Avevano raggiunto la carrozzina, frattanto. Un velo d’organza faceva barriera alle api.
«S’è addormentato» disse Livia delusa, «mentre venivo ad aprirti.»
Pietro annuì.
La carrozzina era disposta in modo che anche da quel poco di vento che eventualmente avesse varcato la siepe dell’edera era al riparo. Raccoglieva, semmai, il calore che la giornata di sole aveva consegnato al muro.
Adesso, gli ultimi raggi toccavano i grappoli ancora acerbi del glicine che incorniciava la portafinestra del salotto, la mimosa sfiorita, le violacciocche rosa al bordo dell’aiuola, la camelia, le ortensie. Precipitando dal tubo verde di plastica arrotolato attorno al rubinetto, un esile rigagnolo s’allungava sulle mattonelle. Nell’aria, percorsa a tratti dal canto degli uccelli nascosti nella magnolia, pareva che i suoni avessero un timbro nuovo, più limpido.

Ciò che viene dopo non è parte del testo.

Lemma drives_found {A B} p p1 (m : http (result session_error A * list mcpSession)) (k : result session_error A -> http B) Q :
  drives p m (found_or_evicts p1) -> (forall a, drives p1 (k (Ok a)) Q) -> (forall e, drives Leaving (k (Err e)) Q) ->
  drives p ('(found, gone) ← m; _ ← evicted ep gone; k found) Q.
Proof.
  intros Hm Hok Herr. eapply drives_bind; [exact Hm| |done]. intros [[a|e] gone] p'; cbn.
  - intros [-> ->]. apply (drives_quietly p1 (evicted ep [])); done.
  - intros ->. by apply drives_evicted_then.
Qed.

(** ** The handlers *)

(** A session that is found evicts nothing. *)
Lemma validate_found id principal version t st x gone st' : validateAndTouch id principal version t st = (Ok x, gone, st') -> gone = [].
Proof. unfold validateAndTouch. repeat case_match; by intros [=]. Qed.
Lemma revoking_found id principal version t st x gone st' : markRevoking id principal version t st = (Ok x, gone, st') -> gone = [].
Proof. unfold markRevoking. repeat case_match; by intros [=]. Qed.

Lemma drives_validate meta version t :
  drives Entered (on_life (fun s =>
    let '(found, gone, st) := validateAndTouch (Lifecycle.SessionID meta) (Lifecycle.AuthPrincipal meta) version t (store s) in
    ((found, gone), Lifecycle.with_store s st))) (found_or_evicts (Validated meta)).
Proof.
  apply (drives_step _ _ (EValidate n meta version t)); [done|]. intros σ. cbn.
  destruct (validateAndTouch _ _ _ _ _) as [[[x|e] gone] st] eqn:E; eexists; (split; [reflexivity|]); cbn; [|done].
  by apply validate_found in E as ->.
Qed.

Lemma drives_revoking principal sessionID version t :
  drives Entered (on_life (fun s =>
    let '(found, gone, st) := markRevoking sessionID principal version t (store s) in
    ((found, gone), Lifecycle.with_store s st))) (found_or_evicts (Deleting principal sessionID)).
Proof.
  apply (drives_step _ _ (EDelete n principal sessionID version t)); [done|]. intros σ. cbn.
  destruct (markRevoking _ _ _ _ _) as [[[x|e] gone] st] eqn:E; eexists; (split; [reflexivity|]); cbn; [|done].
  by apply revoking_found in E as ->.
Qed.

(** The thread carries the identity of the call from the check of its session on. *)
Definition validated (q : http_request) (principal requestID : gostring) (r : RpcRequest) (res : result http_response (gostring * bool))
    (p : phase) : Prop :=
  match res with
  | Ok (sessionID, legacy) => p = Validated (activeKey (post_meta q principal requestID sessionID legacy r))
  | Err _ => idle p
  end.

Lemma drives_session q principal requestID r verified extra :
  drives Entered (post_session ep q principal r verified extra) (validated q principal requestID r).
Proof.
  unfold post_session. case_match.
  - case_match; [by apply drives_same|]. by eapply (drives_skip _ _ (ELegacy n _)).
  - case_match; [by apply drives_same|]. case_match; [|by apply drives_same].
    apply drives_then; [apply inert_clock|done|]. intros t.
    eapply (drives_found _ _ _ (fun found => match found with
                                             | Err e => respond (session_failure extra (rp_ID r) e)
                                             | Ok _ => mret (safeIdentity (Get q HeaderSessionID), false)
                                             end)).
    + apply (drives_validate (activeKey (post_meta q principal requestID (safeIdentity (Get q HeaderSessionID)) false r))).
    + intros x. by apply drives_same.
    + intros e. by apply drives_same.
Qed.

Lemma drives_cancel meta raw : drives (Validated (activeKey meta)) (cancelNotification meta raw) ends.
Proof.
  unfold cancelNotification. case_match; [by apply inert_ends|]. case_match; [|by apply inert_ends].
  case_match; [by apply inert_ends|]. eapply (drives_step _ _ (ENotify n _)); [done|]. intros σ. eexists. split; [reflexivity|done].
Qed.

Lemma drives_dispatch meta r : drives (Validated (activeKey meta)) (dispatch ep meta r) ends.
Proof.
  destruct (decide (rp_Method r = "notifications/cancelled")) as [Hm|Hm].
  - unfold dispatch. rewrite Hm. repeat (rewrite decide_False by discriminate). rewrite decide_True by done.
    eapply drives_bind; [apply drives_cancel| |done]. intros [] p Hp. by apply inert_ends.
  - by apply inert_ends; [apply inert_dispatch|].
Qed.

«Ti sei reso conto del glicine, quanto è cresciuto?» Livia disse piano.
Pietro si voltò a guardarlo.
«Mamma?» chiese, pure lui piano.
«È in camera da letto.»
In quel momento, il bambino si svegliò.
«Eccolo, Giulio!» Livia esclamò, scostando l’organza.
Quindi, facendo attenzione a che rimanesse avvolto nella copertina di lana, lo prese in braccio; si girò in modo che non avesse il sole contro; e, per sostenergli la testa che ciondolava, accostò il viso al viso.

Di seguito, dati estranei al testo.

(** * GPU-assisted sector visibility prioritizer

    A shallow embedding of [GpuOrderSectorsByVisibilityCoverage]
    (viewer/src/datamodels/cad/sector/culling/OrderSectorsByVisibilityCoverage.ts)
    and the properties of its id space, proxy builder and visibility
    aggregator.

    Conventions of the embedding.
    - JavaScript numbers that hold counts, indices, ids and bytes are [nat];
      numbers that hold fractions (weights, priorities, coverage factors,
      matrix entries) are real numbers: IEEE rounding is idealised away.
    - A [Uint8Array] is a [list byte]; a typed-array write out of range does
      nothing, which is what stdpp's list insert does.
    - The sparse JavaScript array [sectorVisibilityBuffer] is a list of
      optional entries ([None] is a hole); a write past the end extends it.
    - The JavaScript [Map] of containers is an association list in insertion
      order with unique keys.
    - Three.js objects shared between the scene and the containers live in an
      object store and are referred to by their index.
    - The GPU is an oracle: the bytes it renders are an argument of
      [orderSectorsByVisibility]. What a render does to the objects of the
      scene, the update of their world matrices, is part of the state. *)

From Stdlib Require Import Reals Lra Lia Sorted.
From Stdlib Require Import Strings.String Strings.Byte.
From stdpp Require Import base list strings pretty gmap.

(** ** Results of calls that may throw *)

Inductive result (A : Type) : Type :=
| Ok (a : A)
| Throw (message : string).
Arguments Ok {A} a.
Arguments Throw {A} message.

#[global] Instance result_bind : MBind result :=
  fun A B k r =>
    match r with
    | Ok a => k a
    | Throw m => Throw m
    end.

(** ** Three.js values *)

#[global] Instance Rlt_decision (x y : R) : Decision (x < y)%R := Rlt_dec x y.
#[global] Instance Req_decision (x y : R) : Decision (x = y) := Req_EM_T x y.

Definition Vector3 : Type := (R * R * R)%type.

Module Matrix4.
Definition t : Type := list R.

Definition zero : t := replicate 16 0%R.

(** [new THREE.Matrix4()], column-major elements. *)
Definition identity : t :=
  [1; 0; 0; 0;  0; 1; 0; 0;  0; 0; 1; 0;  0; 0; 0; 1]%R.

(** [new THREE.Matrix4().compose(translation, identityRotation, scale)],
    column-major elements. *)
Definition compose (translation scale : Vector3) : t :=
  let '(tx, ty, tz) := translation in
  let '(sx, sy, sz) := scale in
  [sx; 0; 0; 0;  0; sy; 0; 0;  0; 0; sz; 0;  tx; ty; tz; 1]%R.
End Matrix4.

Module Box3.
Record t : Type := { min : Vector3; max : Vector3 }.

Definition isEmpty (b : t) : bool :=
  let '(ax, ay, az) := min b in
  let '(bx, by_, bz) := max b in
  bool_decide (bx < ax)%R || bool_decide (by_ < ay)%R || bool_decide (bz < az)%R.

Definition getCenter (b : t) : Vector3 :=
  if isEmpty b then (0, 0, 0)%R
  else
    let '(ax, ay, az) := min b in
    let '(bx, by_, bz) := max b in
    ((ax + bx) * 0.5, (ay + by_) * 0.5, (az + bz) * 0.5)%R.

Definition getSize (b : t) : Vector3 :=
  if isEmpty b then (0, 0, 0)%R
  else
    let '(ax, ay, az) := min b in
    let '(bx, by_, bz) := max b in
    (bx - ax, by_ - ay, bz - az)%R.
End Box3.

(** ** Model metadata (supplied by the metadata collaborator) *)

Record CoverageFactors : Type := { xy : R; xz : R; yz : R }.

Record FacesFile : Type := { coverageFactors : CoverageFactors }.

Module SectorMetadata.
Record t : Type := { id : nat; bounds : Box3.t; facesFile : FacesFile }.
End SectorMetadata.

Record SectorScene : Type := { getAllSectors : list SectorMetadata.t }.

Module CadModelMetadata.
Record t : Type := { blobUrl : string; modelMatrix : Matrix4.t; scene : SectorScene }.
End CadModelMetadata.

(** ** Proxy geometry *)

Module InstancedMesh.
(** [instanceMatrix] is the mesh's per-instance transform attribute,
    [instanceValues] the interleaved buffer behind the attributes
    [a_sectorId] (1 float) and [a_coverageFactor] (3 floats). *)
Record t : Type := {
  count : nat;
  instanceMatrix : list Matrix4.t;
  instanceValues : list R
}.

Definition setMatrixAt (index : nat) (m : Matrix4.t) (mesh : t) : t :=
  {| count := count mesh;
     instanceMatrix := <[index := m]> (instanceMatrix mesh);
     instanceValues := instanceValues mesh |}.

Definition setValue (index : nat) (v : R) (mesh : t) : t :=
  {| count := count mesh;
     instanceMatrix := instanceMatrix mesh;
     instanceValues := <[index := v]> (instanceValues mesh) |}.
End InstancedMesh.

Module Group.
Record t : Type := {
  matrixAutoUpdate : bool;
  matrix : Matrix4.t;
  matrixWorld : Matrix4.t;
  mesh : InstancedMesh.t
}.
End Group.

(** A reference to an object of the store: its index. *)
Abbreviation ObjRef := nat (only parsing).

Module SectorContainer.
Record t : Type := {
  model : CadModelMetadata.t;
  sectors : list SectorMetadata.t;
  sectorIdOffset : nat;
  renderable : ObjRef
}.
End SectorContainer.

Module SectorVisibility.
Record t : Type := { sectorIdWithOffset : nat; weight : R; distance : nat }.
End SectorVisibility.

Module PrioritizedSectorIdentifier.
Record t : Type := {
  model : CadModelMetadata.t;
  sectorId : nat;
  priority : R;
  depth : nat
}.
End PrioritizedSectorIdentifier.

(** ** The JavaScript [Map], in insertion order *)

Module JsMap.
Section WithValue.
Context {V : Type}.

Fixpoint get (k : string) (m : list (string * V)) : option V :=
  match m with
  | [] => None
  | (k', v) :: m' => if decide (k = k') then Some v else get k m'
  end.

Fixpoint set (k : string) (v : V) (m : list (string * V)) : list (string * V) :=
  match m with
  | [] => [(k, v)]
  | (k', v') :: m' =>
      if decide (k = k') then (k, v) :: m' else (k', v') :: set k v m'
  end.

Fixpoint delete (k : string) (m : list (string * V)) : list (string * V) :=
  match m with
  | [] => []
  | (k', v') :: m' =>
      if decide (k = k') then m' else (k', v') :: delete k m'
  end.

Definition keys (m : list (string * V)) : list string := m.*1.
Definition values (m : list (string * V)) : list V := m.*2.
End WithValue.
End JsMap.

(** ** The prioritizer's state *)

Module WebGLRenderer.
(** [disposeCalls] counts the calls of [dispose()] the renderer received. *)
Record t : Type := {
  clearColor : string;
  localClippingEnabled : bool;
  size : option (nat * nat);
  disposeCalls : nat
}.

Definition dispose (r : t) : t :=
  {| clearColor := clearColor r;
     localClippingEnabled := localClippingEnabled r;
     size := size r;
     disposeCalls := S (disposeCalls r) |}.
End WebGLRenderer.

Module WebGLRenderTarget.
Record t : Type := { width : nat; height : nat; disposeCalls : nat }.
End WebGLRenderTarget.

Module ShaderMaterial.
(** A clip plane is its normal and its constant. *)
Record t : Type := {
  clippingPlanes : option (list (Vector3 * R));
  clipIntersection : bool
}.
End ShaderMaterial.

Record State : Type := {
  sectorIdOffset : nat;
  scene : list ObjRef;
  objects : list Group.t;
  _renderer : WebGLRenderer.t;
  debugRenderer : option WebGLRenderer.t;
  renderTarget : WebGLRenderTarget.t;
  containers : list (string * SectorContainer.t);
  rtBuffer : list byte;
  sectorVisibilityBuffer : list (option SectorVisibility.t);
  coverageMaterial : ShaderMaterial.t
}.

Definition set_registry (f : nat) (sc : list ObjRef) (objs : list Group.t)
    (cs : list (string * SectorContainer.t)) (st : State) : State :=
  {| sectorIdOffset := f; scene := sc; objects := objs;
     _renderer := _renderer st; debugRenderer := debugRenderer st;
     renderTarget := renderTarget st; containers := cs;
     rtBuffer := rtBuffer st;
     sectorVisibilityBuffer := sectorVisibilityBuffer st;
     coverageMaterial := coverageMaterial st |}.

Definition set_buffers (rt : list byte) (sv : list (option SectorVisibility.t))
    (st : State) : State :=
  {| sectorIdOffset := sectorIdOffset st; scene := scene st; objects := objects st;
     _renderer := _renderer st; debugRenderer := debugRenderer st;
     renderTarget := renderTarget st; containers := containers st;
     rtBuffer := rt; sectorVisibilityBuffer := sv;
     coverageMaterial := coverageMaterial st |}.

Definition set_renderers (r : WebGLRenderer.t) (d : option WebGLRenderer.t)
    (st : State) : State :=
  {| sectorIdOffset := sectorIdOffset st; scene := scene st; objects := objects st;
     _renderer := r; debugRenderer := d;
     renderTarget := renderTarget st; containers := containers st;
     rtBuffer := rtBuffer st;
     sectorVisibilityBuffer := sectorVisibilityBuffer st;
     coverageMaterial := coverageMaterial st |}.

Definition set_material (m : ShaderMaterial.t) (st : State) : State :=
  {| sectorIdOffset := sectorIdOffset st; scene := scene st; objects := objects st;
     _renderer := _renderer st; debugRenderer := debugRenderer st;
     renderTarget := renderTarget st; containers := containers st;
     rtBuffer := rtBuffer st;
     sectorVisibilityBuffer := sectorVisibilityBuffer st;
     coverageMaterial := m |}.

(** [constructor(options)]: [renderSize] defaults to 640 x 480. *)
Definition constructor (renderSize : option (nat * nat)) : State :=
  let '(w, h) := default (640, 480) renderSize in
  {| sectorIdOffset := 0; scene := []; objects := [];
     _renderer :=
       {| WebGLRenderer.clearColor := "#FFFFFF";
          WebGLRenderer.localClippingEnabled := true;
          WebGLRenderer.size := None;
          WebGLRenderer.disposeCalls := 0 |};
     debugRenderer := None;
     renderTarget :=
       {| WebGLRenderTarget.width := w; WebGLRenderTarget.height := h;
          WebGLRenderTarget.disposeCalls := 0 |};
     containers := [];
     rtBuffer := [];
     sectorVisibilityBuffer := [];
     coverageMaterial :=
       {| ShaderMaterial.clippingPlanes := None;
          ShaderMaterial.clipIntersection := false |} |}.

(** ** CoverageProxyBuilder *)

(** Modelled from the spec: [toThreeJsBox3] (utilities, outside the source
    under study) fills a [THREE.Box3] with the sector's axis-aligned bounding
    volume; the embedding's boxes already are [min]/[max] corners. *)
Definition toThreeJsBox3 (sectorBounds : Box3.t) : Box3.t := sectorBounds.

(** The local function [addSector] of [createSectorTreeMesh]. *)
Definition addSector (sectorIdOffset : nat) (sectorBounds : Box3.t)
    (sectorId : nat) (coverage : Vector3) (mesh : InstancedMesh.t)
    : InstancedMesh.t :=
  let bounds := toThreeJsBox3 sectorBounds in
  let translation := Box3.getCenter bounds in
  let scale := Box3.getSize bounds in
  let instanceMatrix := Matrix4.compose translation scale in
  let mesh := InstancedMesh.setMatrixAt sectorId instanceMatrix mesh in
  let '(cx, cy, cz) := coverage in
  let mesh :=
    InstancedMesh.setValue (4 * sectorId + 0) (INR (sectorIdOffset + sectorId))
      mesh in
  let mesh := InstancedMesh.setValue (4 * sectorId + 1) cx mesh in
  let mesh := InstancedMesh.setValue (4 * sectorId + 2) cy mesh in
  InstancedMesh.setValue (4 * sectorId + 3) cz mesh.

(** The loop [sectors.forEach] of [createSectorTreeMesh]. *)
Definition addSectors (sectorIdOffset : nat) (sectors : list SectorMetadata.t)
    (mesh : InstancedMesh.t) : InstancedMesh.t :=
  foldl (fun mesh sector =>
           let f := coverageFactors (SectorMetadata.facesFile sector) in
           let coverage := (yz f, xz f, xy f) in
           addSector sectorIdOffset (SectorMetadata.bounds sector)
             (SectorMetadata.id sector) coverage mesh)
        mesh sectors.

(** A fresh group has the identity as [matrix] and as [matrixWorld], so
    [applyMatrix4(modelMatrix)] leaves it with the matrix [modelMatrix]. With
    [matrixAutoUpdate] off nothing has marked the world matrix as outdated,
    so [updateMatrixWorld()], called without [force], leaves [matrixWorld] at
    the identity. *)
Definition createSectorTreeMesh (sectorIdOffset : nat)
    (sectors : list SectorMetadata.t) (modelMatrix : Matrix4.t) : Group.t :=
  let sectorCount := length sectors in
  let mesh :=
    {| InstancedMesh.count := sectorCount;
       InstancedMesh.instanceMatrix := replicate sectorCount Matrix4.zero;
       InstancedMesh.instanceValues := replicate (4 * sectorCount) 0%R |} in
  let mesh := addSectors sectorIdOffset sectors mesh in
  {| Group.matrixAutoUpdate := false;
     Group.matrix := modelMatrix;
     Group.matrixWorld := Matrix4.identity;
     Group.mesh := mesh |}.

Definition addModel (model : CadModelMetadata.t) (st : State) : State :=
  let sectors := getAllSectors (CadModelMetadata.scene model) in
  let mesh := createSectorTreeMesh (sectorIdOffset st) sectors
                (CadModelMetadata.modelMatrix model) in
  let ref := length (objects st) in
  set_registry
    (sectorIdOffset st + length sectors)
    (scene st ++ [ref])
    (objects st ++ [mesh])
    (JsMap.set (CadModelMetadata.blobUrl model)
       {| SectorContainer.model := model;
          SectorContainer.sectors := sectors;
          SectorContainer.sectorIdOffset := sectorIdOffset st;
          SectorContainer.renderable := ref |}
       (containers st))
    st.

(** [matrix.copy(modelMatrix)] and [updateMatrixWorld(true)]: the group's
    parent is the scene, whose world matrix is the identity. *)
Definition updateMatrix (modelMatrix : Matrix4.t) (g : Group.t) : Group.t :=
  {| Group.matrixAutoUpdate := Group.matrixAutoUpdate g;
     Group.matrix := modelMatrix;
     Group.matrixWorld := modelMatrix;
     Group.mesh := Group.mesh g |}.

Definition updateModel (container : SectorContainer.t)
    (model : CadModelMetadata.t) (st : State) : State :=
  set_registry
    (sectorIdOffset st)
    (scene st)
    (alter (updateMatrix (CadModelMetadata.modelMatrix model))
       (SectorContainer.renderable container) (objects st))
    (containers st)
    st.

«Non ti sembrano chiari?» disse.
«Scuri come quelli di Andrea» disse Pietro, «non sono di sicuro.»
«Secondo me verranno tipo i tuoi e quelli del nonno.»
Di nuovo, Pietro annuì.
Erano talmente vicini che poteva sentire il tipico profumo di latte, di borotalco.
«Vuoi tenerlo in braccio?» gli propose Livia.
«In braccio?» mormorò.
«Sì» disse lei ridendo, «non l’hai preso mai.»
Poi, con tutta la copertina, fece per trasferirglielo fra le braccia.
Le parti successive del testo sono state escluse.